Many families are being squeezed by rising prices — and this gets worse if we unexpectedly fall on tough times. We know that the cuts and even harsher paperwork requirements will deny health care and other basic needs to people who need it – including those who are eligible for these programs. We are deeply concerned that the combination of uncertainty over tariffs and deep cuts to food assistance and health care will increase the number of families struggling to make ends meet, who will face the loss of jobs, rising prices, and signs of economic downturn.
When families suffer economic reverses, smart, targeted support can keep people in their homes, children fed and in school, disabled veterans cared for, and workers on the job. We all want a more efficient government.

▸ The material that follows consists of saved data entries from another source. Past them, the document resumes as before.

(** ** Executables *)

Definition ehdr_of (f : list Z) : Elf_Ehdr := dec_ehdr (ztake sizeof_Ehdr (zdrop 0 f)).
Definition phdr_of (f : list Z) (eh : Elf_Ehdr) (i : Z) : Elf_Phdr := dec_phdr (ztake sizeof_Phdr (zdrop (phdr_offset eh i) f)).
Definition skipped (t : Z) : Prop := t = PT_NULL ∨ t = PT_PHDR ∨ t = PT_MIPS_REGINFO.
Definition phdr_ok (f : list Z) (eh : Elf_Ehdr) (i : Z) : Prop :=
  0 ≤ phdr_offset eh i ∧ phdr_offset eh i + sizeof_Phdr ≤ zlen f ∧
  (skipped (p_type (phdr_of f eh i)) ∨ p_type (phdr_of f eh i) = PT_LOAD ∧ seg_ok f (phdr_of f eh i)).
(** The segments that headers [i] to [i + n - 1] describe. *)
Fixpoint segments (f : list Z) (eh : Elf_Ehdr) (n : nat) (i : Z) : list Elf_Phdr :=
  match n with
  | O => []
  | S n' =>
      if decide (p_type (phdr_of f eh i) = PT_LOAD) then phdr_of f eh i :: segments f eh n' (i + 1)
      else segments f eh n' (i + 1)
  end.
Definition inside (ph : Elf_Phdr) (va : Z) : Prop := p_vaddr ph ≤ va < p_vaddr ph + p_memsz ph.
Definition apart (p1 p2 : Elf_Phdr) : Prop := ∀ va, inside p1 va → inside p2 va → False.
Fixpoint all_apart (l : list Elf_Phdr) : Prop :=
  match l with [] => True | ph :: l' => Forall (apart ph) l' ∧ all_apart l' end.
Definition program (f : list Z) : list Elf_Phdr := segments f (ehdr_of f) (Z.to_nat (e_phnum (ehdr_of f))) 0.
Record executable (f : list Z) : Prop := {
  ex_size : sizeof_Ehdr ≤ zlen f;
  ex_ehdr : check_ehdr (ehdr_of f) = true;
  ex_phdrs : ∀ i, 0 ≤ i < e_phnum (ehdr_of f) → phdr_ok f (ehdr_of f) i;
  ex_two : (length (program f) ≤ 2)%nat;
  ex_apart : all_apart (program f);
}.

Lemma read_phdr_spec k v eh i :
  owes o (mc_vm k) → phdr_ok (file k v) eh i →
  wp (read_phdr v eh i)
     (λ o k', only_read k k' ∧ o = if decide (p_type (phdr_of (file k v) eh i) = PT_LOAD) then Some (phdr_of (file k v) eh i) else None)
     io_error k.
Proof.
  intros Hi (H1 & H2 & H3). unfold read_phdr. wp_bind. eapply wp_mono; [by apply read_kernel_spec| |done]. intros d k1 [Hk ->].
  fold (phdr_of (file k v) eh i). set (ph := phdr_of (file k v) eh i) in *. destruct H3 as [Hs|[Hl _]].
  - destruct (_ || _) eqn:Ho.
    + apply wp_ret. split; [done|]. rewrite decide_False; [done|]. intros He. unfold skipped in Hs. rewrite He in Hs. by destruct Hs as [?|[?|?]].
    + exfalso. destruct Hs as [Hs|[Hs|Hs]]; rewrite Hs in Ho; done.
  - rewrite Hl. change ((PT_LOAD =? PT_NULL) || (PT_LOAD =? PT_PHDR) || (PT_LOAD =? PT_MIPS_REGINFO)) with false. change (PT_LOAD =? PT_LOAD) with true.
    cbv iota. apply wp_ret. split; [done|]. by rewrite decide_True.
Qed.

(** The address space before and between the definitions of its regions. *)
Definition regions_left k (it : Z) : Prop :=
  ∃ A, vm_as (mc_vm k) !! vm_cur (mc_vm k) = Some A ∧ as_v A = 0 ∧ (it ≤ 0 → as_vbase1 A = 0) ∧ (it ≤ 1 → as_vbase2 A = 0).
Lemma define_region_spec k it ph r w x :
  owes o (mc_vm k) → regions_left k it → it = 0 ∨ it = 1 → 0 ≤ p_vaddr ph → 0 ≤ p_memsz ph → p_vaddr ph + p_memsz ph ≤ 2147483648 →
  wp (kernel (as_define_region (vm_cur (mc_vm k)) (p_vaddr ph) (p_memsz ph) r w x it))
     (λ _ k', owes o (mc_vm k') ∧ regions_left k' (it + 1) ∧ vm_cur (mc_vm k') = vm_cur (mc_vm k) ∧ vm_vn (mc_vm k') = vm_vn (mc_vm k) ∧
        ∀ a va, amem (mc_vm k') a va = amem (mc_vm k) a va)
     (λ _ _, False) k.
Proof.
  intros Hi (A & HA & Hv & Hb1 & Hb2) Hit H1 H2 H3. unfold kernel. apply wp_zoom. pose proof Hi as [Hok Hr].
  assert (Hrv : ∀ top B, as_v (raise_heap top B) = as_v B ∧ as_vbase2 (raise_heap top B) = as_vbase2 B) by (intros; unfold raise_heap; by case_match).
  eapply wp_mono; [apply (as_define_region_spec _ _ A); [done|done|lia|lia|lia]|..]; cbv zeta.
  - intros [] s' (Hok' & Hcase). cbn [mc_vm].
    assert (∃ A', became (mc_vm k) s' (vm_cur (mc_vm k)) A' ∧ as_v A' = 0 ∧ (it = 0 → as_vbase2 A' = 0)) as (A' & Hb & HvA & H0).
    { destruct Hcase as [(-> & _ & Hb)|(-> & _ & Hb)]; eexists; (split; [exact Hb|]); (split; [by rewrite (proj1 (Hrv _ _))|]).
      - intros _. rewrite (proj2 (Hrv _ _)). simpl. apply Hb2. lia.
      - lia. }
    pose proof Hb as (Has & Hc & _ & _ & Hvn & Hm). split; [apply (owes_became o (mc_vm k) s' (vm_cur (mc_vm k)) A A'); try done; congruence|]. split; [|done].
    exists A'. cbn [mc_vm]. rewrite Has, Hc, lookup_insert_eq. split_and!; [done|done|lia|]. intros. apply H0. lia.
  - intros e s' (_ & _ & Hn1 & Hn2). destruct Hit as [-> | ->]; [apply Hn1; split; [done|by apply Hb1]|apply Hn2; split; [done|by apply Hb2]].
Qed.

(** The memory and the files stay. *)
Definition undisturbed k k' : Prop :=
  owes o (mc_vm k') ∧ same_files k k' ∧ vm_cur (mc_vm k') = vm_cur (mc_vm k) ∧ ∀ a va, amem (mc_vm k') a va = amem (mc_vm k) a va.
Lemma undisturbed_trans k1 k2 k3 : undisturbed k1 k2 → undisturbed k2 k3 → undisturbed k1 k3.
Proof. intros (_ & H2 & H3 & H4) (J1 & J2 & J3 & J4). split_and!; [done|by eapply same_files_trans|congruence|]. intros. by rewrite J4. Qed.
Lemma only_read_undisturbed k k' : only_read k k' → undisturbed k k'.
Proof. intros (? & ? & _ & ? & ?). by split_and!. Qed.
Lemma undisturbed_wrote k k1 k2 base d : undisturbed k k1 → wrote k1 base d k2 → wrote k base d k2.
Proof.
  intros (_ & Hf & Hc & Hm) [H1 H2 H3 H4 H5 H6]. split; [done|congruence|by eapply same_files_trans|done| |].
  - intros va b Hva Hb. apply H5; [done|]. unfold pmem. by rewrite Hc, Hm.
  - intros a va Ha. rewrite H6 by congruence. apply Hm.
Qed.
Lemma define_segments_spec v eh n k i it :
  owes o (mc_vm k) → regions_left k it → 0 ≤ it → it + Z.of_nat (length (segments (file k v) eh n i)) ≤ 2 →
  (∀ j, i ≤ j < i + Z.of_nat n → phdr_ok (file k v) eh j) →
  wp (define_segments n v eh i it) (λ _ k', undisturbed k k' ∧ regions_left k' 2) io_error k.
Proof.
  revert k i it. induction n as [|n IH]; intros k i it Hi Hr Hit Hlen Hok; cbn [define_segments].
  { apply wp_ret. split; [by split_and!|]. destruct Hr as (A & ? & ? & _ & _). exists A. split_and!; [done|done|lia|lia]. }
  wp_bind. eapply wp_mono; [apply read_phdr_spec; [done|apply Hok; lia]| |done]. intros ? k1 [Hk ->].
  pose proof Hk as (Hi1 & Hf1 & Has1 & Hc1 & _). pose proof (proj1 (Hf1 v)) as Hfile.
  assert (Hr1 : regions_left k1 it) by (unfold regions_left; by rewrite Has1, Hc1). cbn [segments] in Hlen.
  destruct (decide (p_type (phdr_of (file k v) eh i) = PT_LOAD)) as [Hl|Hl].
  - cbn [length] in Hlen. destruct (Hok i) as (_ & _ & [Hs|[_ (H1 & H2 & H3 & H4 & _)]]); [lia|rewrite Hl in Hs; by destruct Hs as [?|[?|?]]|].
    wp_bind. apply wp_gets. wp_bind. eapply wp_mono; [apply (define_region_spec k1 it (phdr_of (file k v) eh i)); [done|done|lia|done|done|done]| |done].
    intros [] k2 (Hi2 & Hr2 & Hc2 & Hv2 & Hm2).
    assert (Hu : undisturbed k k2).
    { eapply undisturbed_trans; [by apply only_read_undisturbed|]. split_and!; [done| |done|done]. intros w. unfold file. by rewrite Hv2. }
    assert (Hfile2 : file k2 v = file k v) by apply Hu.
    eapply wp_mono; [apply IH; [done|done|lia|rewrite Hfile2; lia|intros j Hj; rewrite Hfile2; apply Hok; lia]| |done].
    intros [] k3 [Hu3 Hr3]. split; [by eapply undisturbed_trans|done].
  - eapply wp_mono; [apply (IH k1 _ it); [done|done|done|by rewrite Hfile|intros j Hj; rewrite Hfile; apply Hok; lia]| |done].
    intros [] k3 [Hu3 Hr3]. split; [by eapply undisturbed_trans; [apply only_read_undisturbed|]|done].
Qed.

But cutting the heart out of basic needs programs including SNAP and Medicaid doesn’t eliminate fraud — it denies help and creates bigger problems down the road, shifting the burden to service providers, local governments, and taxpayers, and will lead to higher costs and more strain on American taxpayers.
In summary, families and communities will feel the compounding impact of cuts to SNAP, Medicaid, and other health assistance along with other basic needs programs – making the combined budget package even more reckless. That’s not good for our society or economy. Now more than ever, it’s critical that the Senate acts to protect health care, nutrition, and other essential services that help millions of families meet their basic needs. We should strengthen support for these programs — not take them away.
It is not too late to change course. We lament the rushed nature of deliberation on this mammoth budget proposal – and the dangers of fast-tracking huge budget legislation without time for Senators and their staff to understand how extreme and damaging structural program changes and historic cuts to Medicaid and the Affordable Care Act will inflict unprecedented harms. We strongly urge you to reject the Senate budget package based on these extreme and harmful health provisions, as well as its other destructive cuts and inequitable tax policies, oppose amendments that will make the health provisions even worse, and urge Leadership along with colleagues to instead protect and strengthen basic needs programs.